(Collected data entries)
------------

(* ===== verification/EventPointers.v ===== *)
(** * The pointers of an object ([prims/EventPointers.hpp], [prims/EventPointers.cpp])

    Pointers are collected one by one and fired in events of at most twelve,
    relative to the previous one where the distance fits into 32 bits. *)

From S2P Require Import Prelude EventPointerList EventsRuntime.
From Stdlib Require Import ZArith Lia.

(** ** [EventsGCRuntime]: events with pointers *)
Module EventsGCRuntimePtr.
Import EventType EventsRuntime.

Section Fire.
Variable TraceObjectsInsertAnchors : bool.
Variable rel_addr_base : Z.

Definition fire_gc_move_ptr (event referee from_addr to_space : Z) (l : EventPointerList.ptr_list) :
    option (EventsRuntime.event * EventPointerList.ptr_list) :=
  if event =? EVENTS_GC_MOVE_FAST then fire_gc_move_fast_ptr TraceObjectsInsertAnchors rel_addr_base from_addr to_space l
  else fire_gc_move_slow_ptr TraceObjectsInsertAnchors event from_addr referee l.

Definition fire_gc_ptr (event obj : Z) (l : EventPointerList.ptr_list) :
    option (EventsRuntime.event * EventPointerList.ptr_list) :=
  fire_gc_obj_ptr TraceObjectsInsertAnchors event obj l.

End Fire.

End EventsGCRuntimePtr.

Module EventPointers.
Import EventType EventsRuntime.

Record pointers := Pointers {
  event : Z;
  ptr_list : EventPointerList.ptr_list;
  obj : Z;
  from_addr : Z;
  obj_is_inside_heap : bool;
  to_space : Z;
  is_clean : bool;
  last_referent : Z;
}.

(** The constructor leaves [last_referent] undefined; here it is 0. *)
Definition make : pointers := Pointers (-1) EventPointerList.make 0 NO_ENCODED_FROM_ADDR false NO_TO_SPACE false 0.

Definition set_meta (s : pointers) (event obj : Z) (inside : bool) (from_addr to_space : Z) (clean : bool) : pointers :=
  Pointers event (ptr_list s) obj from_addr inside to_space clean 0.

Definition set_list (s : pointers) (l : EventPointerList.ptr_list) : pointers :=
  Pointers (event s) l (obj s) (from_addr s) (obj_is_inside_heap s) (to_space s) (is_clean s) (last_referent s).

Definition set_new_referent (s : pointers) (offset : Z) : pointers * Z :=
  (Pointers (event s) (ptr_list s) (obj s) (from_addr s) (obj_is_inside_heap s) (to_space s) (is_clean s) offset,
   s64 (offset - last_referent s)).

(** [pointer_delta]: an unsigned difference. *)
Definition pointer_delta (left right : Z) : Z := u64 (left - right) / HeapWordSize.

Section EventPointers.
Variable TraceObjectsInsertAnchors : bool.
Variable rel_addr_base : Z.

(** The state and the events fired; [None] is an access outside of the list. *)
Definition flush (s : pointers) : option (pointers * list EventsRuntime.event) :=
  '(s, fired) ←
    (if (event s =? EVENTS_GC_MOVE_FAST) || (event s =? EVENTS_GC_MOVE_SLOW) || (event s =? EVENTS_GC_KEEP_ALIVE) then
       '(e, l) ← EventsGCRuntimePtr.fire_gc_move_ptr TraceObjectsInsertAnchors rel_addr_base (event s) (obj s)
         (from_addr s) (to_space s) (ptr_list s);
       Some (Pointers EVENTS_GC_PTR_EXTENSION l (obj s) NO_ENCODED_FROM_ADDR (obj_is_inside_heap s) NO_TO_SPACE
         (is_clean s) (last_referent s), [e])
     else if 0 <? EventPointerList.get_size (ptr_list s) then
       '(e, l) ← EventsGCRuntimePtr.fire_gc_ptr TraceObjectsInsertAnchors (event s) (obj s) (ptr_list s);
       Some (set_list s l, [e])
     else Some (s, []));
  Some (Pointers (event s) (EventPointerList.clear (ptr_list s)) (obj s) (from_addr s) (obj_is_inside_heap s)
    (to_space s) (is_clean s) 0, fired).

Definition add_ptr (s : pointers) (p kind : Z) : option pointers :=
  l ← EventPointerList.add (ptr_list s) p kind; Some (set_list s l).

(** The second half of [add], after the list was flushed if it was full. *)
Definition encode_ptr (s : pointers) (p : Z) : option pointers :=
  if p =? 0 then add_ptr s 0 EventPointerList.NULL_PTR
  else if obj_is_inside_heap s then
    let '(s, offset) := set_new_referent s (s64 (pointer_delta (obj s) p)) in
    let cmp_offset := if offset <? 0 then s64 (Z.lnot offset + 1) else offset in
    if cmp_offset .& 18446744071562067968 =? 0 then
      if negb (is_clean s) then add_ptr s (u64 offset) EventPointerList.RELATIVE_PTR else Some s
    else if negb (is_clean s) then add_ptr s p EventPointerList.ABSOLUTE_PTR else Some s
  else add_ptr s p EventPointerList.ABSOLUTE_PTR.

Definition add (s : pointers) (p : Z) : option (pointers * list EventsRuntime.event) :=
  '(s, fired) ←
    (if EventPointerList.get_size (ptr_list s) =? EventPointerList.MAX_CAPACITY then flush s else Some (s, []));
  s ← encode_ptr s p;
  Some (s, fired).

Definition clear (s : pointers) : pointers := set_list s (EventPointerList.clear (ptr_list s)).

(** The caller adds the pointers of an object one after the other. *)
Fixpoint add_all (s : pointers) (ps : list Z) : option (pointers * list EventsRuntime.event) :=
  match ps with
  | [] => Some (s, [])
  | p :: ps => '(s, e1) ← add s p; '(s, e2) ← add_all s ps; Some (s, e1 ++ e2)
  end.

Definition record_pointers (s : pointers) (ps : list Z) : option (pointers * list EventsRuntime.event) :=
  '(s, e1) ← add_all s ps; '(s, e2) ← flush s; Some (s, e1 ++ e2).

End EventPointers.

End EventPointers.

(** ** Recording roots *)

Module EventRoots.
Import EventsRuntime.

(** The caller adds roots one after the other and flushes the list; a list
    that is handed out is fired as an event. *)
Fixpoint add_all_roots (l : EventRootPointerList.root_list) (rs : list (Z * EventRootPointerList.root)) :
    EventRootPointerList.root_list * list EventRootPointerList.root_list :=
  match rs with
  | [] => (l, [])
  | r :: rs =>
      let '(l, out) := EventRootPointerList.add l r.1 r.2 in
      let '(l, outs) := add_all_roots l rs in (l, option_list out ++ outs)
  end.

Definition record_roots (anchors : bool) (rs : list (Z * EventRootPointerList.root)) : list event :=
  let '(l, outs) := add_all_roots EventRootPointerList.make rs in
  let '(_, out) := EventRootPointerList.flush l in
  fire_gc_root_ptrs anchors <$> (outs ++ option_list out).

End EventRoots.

------------

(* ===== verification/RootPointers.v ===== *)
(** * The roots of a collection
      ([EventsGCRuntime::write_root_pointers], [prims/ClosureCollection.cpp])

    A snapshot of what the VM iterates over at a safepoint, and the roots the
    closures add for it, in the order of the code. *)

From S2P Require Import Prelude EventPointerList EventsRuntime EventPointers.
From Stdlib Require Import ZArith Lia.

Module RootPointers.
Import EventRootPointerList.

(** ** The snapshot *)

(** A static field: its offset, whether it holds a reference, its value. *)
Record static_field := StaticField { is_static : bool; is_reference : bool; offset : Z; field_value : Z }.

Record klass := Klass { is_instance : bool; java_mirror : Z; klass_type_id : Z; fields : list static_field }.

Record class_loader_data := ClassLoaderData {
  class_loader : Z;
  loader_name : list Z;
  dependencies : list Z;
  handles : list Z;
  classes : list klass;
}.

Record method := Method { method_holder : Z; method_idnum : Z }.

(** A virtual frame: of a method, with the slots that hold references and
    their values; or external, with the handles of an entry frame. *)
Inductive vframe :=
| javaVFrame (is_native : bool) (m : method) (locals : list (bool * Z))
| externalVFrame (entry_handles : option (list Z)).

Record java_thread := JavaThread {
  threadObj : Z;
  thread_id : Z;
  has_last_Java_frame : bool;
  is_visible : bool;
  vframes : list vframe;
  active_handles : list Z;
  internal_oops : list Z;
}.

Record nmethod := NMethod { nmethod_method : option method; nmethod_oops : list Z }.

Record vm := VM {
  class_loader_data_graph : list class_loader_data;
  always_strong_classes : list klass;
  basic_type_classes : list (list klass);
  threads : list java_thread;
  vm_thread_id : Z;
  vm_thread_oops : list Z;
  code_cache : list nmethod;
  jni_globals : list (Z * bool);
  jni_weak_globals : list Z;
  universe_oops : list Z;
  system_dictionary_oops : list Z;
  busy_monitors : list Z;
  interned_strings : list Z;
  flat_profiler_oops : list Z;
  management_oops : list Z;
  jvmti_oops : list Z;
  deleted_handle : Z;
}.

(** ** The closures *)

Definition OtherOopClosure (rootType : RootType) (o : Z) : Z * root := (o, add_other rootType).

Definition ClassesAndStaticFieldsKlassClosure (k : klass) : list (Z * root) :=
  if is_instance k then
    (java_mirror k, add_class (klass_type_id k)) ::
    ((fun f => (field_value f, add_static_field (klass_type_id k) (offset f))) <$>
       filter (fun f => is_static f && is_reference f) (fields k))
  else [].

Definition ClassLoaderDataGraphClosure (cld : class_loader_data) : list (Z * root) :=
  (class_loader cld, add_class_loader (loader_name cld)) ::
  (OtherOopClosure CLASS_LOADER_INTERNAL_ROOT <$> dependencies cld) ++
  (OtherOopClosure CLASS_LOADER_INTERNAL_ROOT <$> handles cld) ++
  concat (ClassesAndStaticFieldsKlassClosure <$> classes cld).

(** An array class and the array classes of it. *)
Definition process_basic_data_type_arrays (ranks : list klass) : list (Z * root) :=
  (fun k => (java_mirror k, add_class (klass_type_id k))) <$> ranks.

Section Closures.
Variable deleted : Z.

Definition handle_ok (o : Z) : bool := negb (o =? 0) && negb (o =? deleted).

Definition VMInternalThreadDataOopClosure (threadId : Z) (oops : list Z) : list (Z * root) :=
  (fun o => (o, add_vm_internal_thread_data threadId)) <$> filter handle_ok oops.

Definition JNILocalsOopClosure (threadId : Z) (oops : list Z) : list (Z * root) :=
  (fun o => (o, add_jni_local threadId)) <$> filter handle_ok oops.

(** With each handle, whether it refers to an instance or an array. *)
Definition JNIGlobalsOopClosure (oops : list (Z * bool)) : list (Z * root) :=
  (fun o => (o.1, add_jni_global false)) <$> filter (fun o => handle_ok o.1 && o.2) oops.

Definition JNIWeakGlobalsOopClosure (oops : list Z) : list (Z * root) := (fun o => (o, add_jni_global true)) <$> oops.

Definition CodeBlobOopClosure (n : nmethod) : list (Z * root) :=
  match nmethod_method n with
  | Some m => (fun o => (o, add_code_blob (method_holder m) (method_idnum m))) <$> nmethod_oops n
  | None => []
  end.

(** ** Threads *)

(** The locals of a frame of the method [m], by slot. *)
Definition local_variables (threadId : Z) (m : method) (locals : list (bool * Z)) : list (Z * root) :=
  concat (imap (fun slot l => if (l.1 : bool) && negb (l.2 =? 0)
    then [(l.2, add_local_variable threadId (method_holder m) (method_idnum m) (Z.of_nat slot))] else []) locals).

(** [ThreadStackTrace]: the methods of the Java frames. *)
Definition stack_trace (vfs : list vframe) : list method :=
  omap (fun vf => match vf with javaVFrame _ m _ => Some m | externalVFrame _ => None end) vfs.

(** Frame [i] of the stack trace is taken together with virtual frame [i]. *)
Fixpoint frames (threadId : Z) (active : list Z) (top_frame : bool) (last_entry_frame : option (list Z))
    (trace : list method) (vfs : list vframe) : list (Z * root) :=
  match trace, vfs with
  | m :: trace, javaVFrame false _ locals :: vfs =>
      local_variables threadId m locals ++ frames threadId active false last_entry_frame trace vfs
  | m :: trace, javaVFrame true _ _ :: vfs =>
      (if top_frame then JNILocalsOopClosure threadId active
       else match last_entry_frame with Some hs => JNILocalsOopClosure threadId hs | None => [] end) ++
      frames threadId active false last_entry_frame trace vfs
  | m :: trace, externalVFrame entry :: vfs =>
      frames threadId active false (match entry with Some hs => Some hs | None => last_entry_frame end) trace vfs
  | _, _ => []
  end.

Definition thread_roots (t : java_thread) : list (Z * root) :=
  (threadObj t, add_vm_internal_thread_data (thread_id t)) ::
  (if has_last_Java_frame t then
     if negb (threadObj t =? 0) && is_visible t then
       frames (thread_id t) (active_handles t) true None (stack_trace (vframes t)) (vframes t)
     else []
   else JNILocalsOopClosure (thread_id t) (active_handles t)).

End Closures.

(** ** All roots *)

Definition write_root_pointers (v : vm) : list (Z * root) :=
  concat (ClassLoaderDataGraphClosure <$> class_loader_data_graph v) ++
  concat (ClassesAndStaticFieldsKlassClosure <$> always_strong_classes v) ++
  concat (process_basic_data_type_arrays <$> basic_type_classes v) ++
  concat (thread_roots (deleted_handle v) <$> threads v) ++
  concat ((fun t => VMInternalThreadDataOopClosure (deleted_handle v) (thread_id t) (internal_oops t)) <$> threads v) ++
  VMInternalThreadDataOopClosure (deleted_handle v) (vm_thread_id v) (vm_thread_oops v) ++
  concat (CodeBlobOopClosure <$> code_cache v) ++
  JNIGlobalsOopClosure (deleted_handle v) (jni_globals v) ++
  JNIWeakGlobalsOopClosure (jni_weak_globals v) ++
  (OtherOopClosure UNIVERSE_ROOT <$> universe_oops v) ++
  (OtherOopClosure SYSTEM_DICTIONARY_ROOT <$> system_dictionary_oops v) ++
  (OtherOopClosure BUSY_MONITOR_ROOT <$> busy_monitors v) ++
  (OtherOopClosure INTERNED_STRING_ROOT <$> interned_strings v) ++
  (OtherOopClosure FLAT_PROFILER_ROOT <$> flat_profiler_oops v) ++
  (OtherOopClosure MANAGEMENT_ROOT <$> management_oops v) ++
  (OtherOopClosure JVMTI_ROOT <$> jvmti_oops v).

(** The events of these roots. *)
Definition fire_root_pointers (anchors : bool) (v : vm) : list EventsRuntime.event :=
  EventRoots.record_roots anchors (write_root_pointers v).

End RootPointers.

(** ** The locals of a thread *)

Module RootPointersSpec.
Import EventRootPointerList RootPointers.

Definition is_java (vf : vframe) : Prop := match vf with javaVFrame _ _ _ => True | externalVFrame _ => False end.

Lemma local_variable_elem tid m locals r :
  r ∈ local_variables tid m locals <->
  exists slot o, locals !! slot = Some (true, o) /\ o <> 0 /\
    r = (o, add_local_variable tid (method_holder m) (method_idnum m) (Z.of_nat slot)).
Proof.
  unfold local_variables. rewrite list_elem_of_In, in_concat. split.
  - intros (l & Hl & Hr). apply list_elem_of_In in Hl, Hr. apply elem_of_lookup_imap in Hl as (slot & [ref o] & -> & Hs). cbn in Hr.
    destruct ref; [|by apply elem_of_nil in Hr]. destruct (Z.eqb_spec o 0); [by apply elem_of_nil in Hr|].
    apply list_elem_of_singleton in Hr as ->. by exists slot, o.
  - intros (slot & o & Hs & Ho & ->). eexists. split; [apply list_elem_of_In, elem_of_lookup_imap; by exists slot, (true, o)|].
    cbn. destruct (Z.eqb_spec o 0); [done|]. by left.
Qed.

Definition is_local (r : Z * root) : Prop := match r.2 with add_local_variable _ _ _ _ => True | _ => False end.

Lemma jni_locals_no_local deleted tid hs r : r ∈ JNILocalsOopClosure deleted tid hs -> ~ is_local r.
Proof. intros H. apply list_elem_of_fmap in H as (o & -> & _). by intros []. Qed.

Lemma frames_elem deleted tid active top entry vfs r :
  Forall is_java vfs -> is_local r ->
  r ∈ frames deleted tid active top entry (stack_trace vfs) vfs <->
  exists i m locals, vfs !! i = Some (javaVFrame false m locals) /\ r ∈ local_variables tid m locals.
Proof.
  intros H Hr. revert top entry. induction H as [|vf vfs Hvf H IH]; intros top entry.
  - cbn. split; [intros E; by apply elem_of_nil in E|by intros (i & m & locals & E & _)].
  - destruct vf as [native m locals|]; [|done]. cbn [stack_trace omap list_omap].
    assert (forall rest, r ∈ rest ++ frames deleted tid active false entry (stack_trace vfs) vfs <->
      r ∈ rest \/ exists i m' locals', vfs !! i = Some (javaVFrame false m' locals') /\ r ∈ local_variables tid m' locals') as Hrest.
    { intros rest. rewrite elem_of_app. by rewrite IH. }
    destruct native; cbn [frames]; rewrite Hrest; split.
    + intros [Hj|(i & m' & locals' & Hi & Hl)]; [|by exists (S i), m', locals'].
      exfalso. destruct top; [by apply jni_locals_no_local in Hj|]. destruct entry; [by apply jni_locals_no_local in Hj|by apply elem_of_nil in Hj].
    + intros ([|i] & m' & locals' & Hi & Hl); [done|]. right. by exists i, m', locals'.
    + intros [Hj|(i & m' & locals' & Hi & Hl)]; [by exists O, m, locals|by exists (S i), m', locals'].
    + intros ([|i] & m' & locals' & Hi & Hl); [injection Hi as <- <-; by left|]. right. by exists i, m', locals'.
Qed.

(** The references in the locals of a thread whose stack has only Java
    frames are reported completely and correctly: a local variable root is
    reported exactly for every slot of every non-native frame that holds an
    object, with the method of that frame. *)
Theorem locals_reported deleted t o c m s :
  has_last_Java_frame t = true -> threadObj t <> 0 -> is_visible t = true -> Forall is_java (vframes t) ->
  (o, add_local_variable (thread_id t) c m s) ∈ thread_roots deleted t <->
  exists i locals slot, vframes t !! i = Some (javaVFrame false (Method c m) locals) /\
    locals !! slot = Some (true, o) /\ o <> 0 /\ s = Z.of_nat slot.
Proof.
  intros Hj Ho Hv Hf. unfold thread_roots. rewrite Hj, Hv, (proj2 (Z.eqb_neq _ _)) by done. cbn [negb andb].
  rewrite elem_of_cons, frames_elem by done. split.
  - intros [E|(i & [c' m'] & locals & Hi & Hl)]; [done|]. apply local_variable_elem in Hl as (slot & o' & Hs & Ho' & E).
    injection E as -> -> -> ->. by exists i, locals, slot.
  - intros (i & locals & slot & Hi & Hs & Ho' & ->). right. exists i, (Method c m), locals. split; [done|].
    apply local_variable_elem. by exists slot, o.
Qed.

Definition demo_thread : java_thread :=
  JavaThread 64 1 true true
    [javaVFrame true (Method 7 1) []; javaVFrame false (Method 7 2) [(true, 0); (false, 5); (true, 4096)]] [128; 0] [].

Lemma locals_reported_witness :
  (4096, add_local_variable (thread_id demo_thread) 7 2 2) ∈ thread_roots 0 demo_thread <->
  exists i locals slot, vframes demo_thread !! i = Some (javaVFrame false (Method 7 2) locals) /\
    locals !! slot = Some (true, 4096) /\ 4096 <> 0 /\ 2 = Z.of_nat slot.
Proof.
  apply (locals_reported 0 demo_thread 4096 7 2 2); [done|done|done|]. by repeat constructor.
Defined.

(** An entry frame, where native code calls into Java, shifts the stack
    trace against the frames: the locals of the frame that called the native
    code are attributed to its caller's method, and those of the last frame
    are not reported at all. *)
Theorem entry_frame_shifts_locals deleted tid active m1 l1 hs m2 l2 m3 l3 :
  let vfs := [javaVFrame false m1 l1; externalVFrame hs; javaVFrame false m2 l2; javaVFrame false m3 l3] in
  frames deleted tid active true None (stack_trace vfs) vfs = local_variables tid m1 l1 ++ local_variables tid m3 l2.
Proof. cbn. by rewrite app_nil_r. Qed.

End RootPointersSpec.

------------

* **Exercise**
Lines to set down from above: the line with "locals :: vfs =>", the line with "Definition write_root_pointers (v", and every line between, each exactly as written.

* **Response area**
  | m :: trace, javaVFrame false _ locals :: vfs =>
      local_variables threadId m locals ++ frames threadId active false last_entry_frame trace vfs
  | m :: trace, javaVFrame true _ _ :: vfs =>
      (if top_frame then JNILocalsOopClosure threadId active
       else match last_entry_frame with Some hs => JNILocalsOopClosure threadId hs | None => [] end) ++
      frames threadId active false last_entry_frame trace vfs
  | m :: trace, externalVFrame entry :: vfs =>
      frames threadId active false (match entry with Some hs => Some hs | None => last_entry_frame end) trace vfs
  | _, _ => []
  end.

Definition thread_roots (t : java_thread) : list (Z * root) :=
  (threadObj t, add_vm_internal_thread_data (thread_id t)) ::
  (if has_last_Java_frame t then
     if negb (threadObj t =? 0) && is_visible t then
       frames (thread_id t) (active_handles t) true None (stack_trace (vframes t)) (vframes t)
     else []
   else JNILocalsOopClosure (thread_id t) (active_handles t)).

End Closures.

(** ** All roots *)

Definition write_root_pointers (v : vm) : list (Z * root) :=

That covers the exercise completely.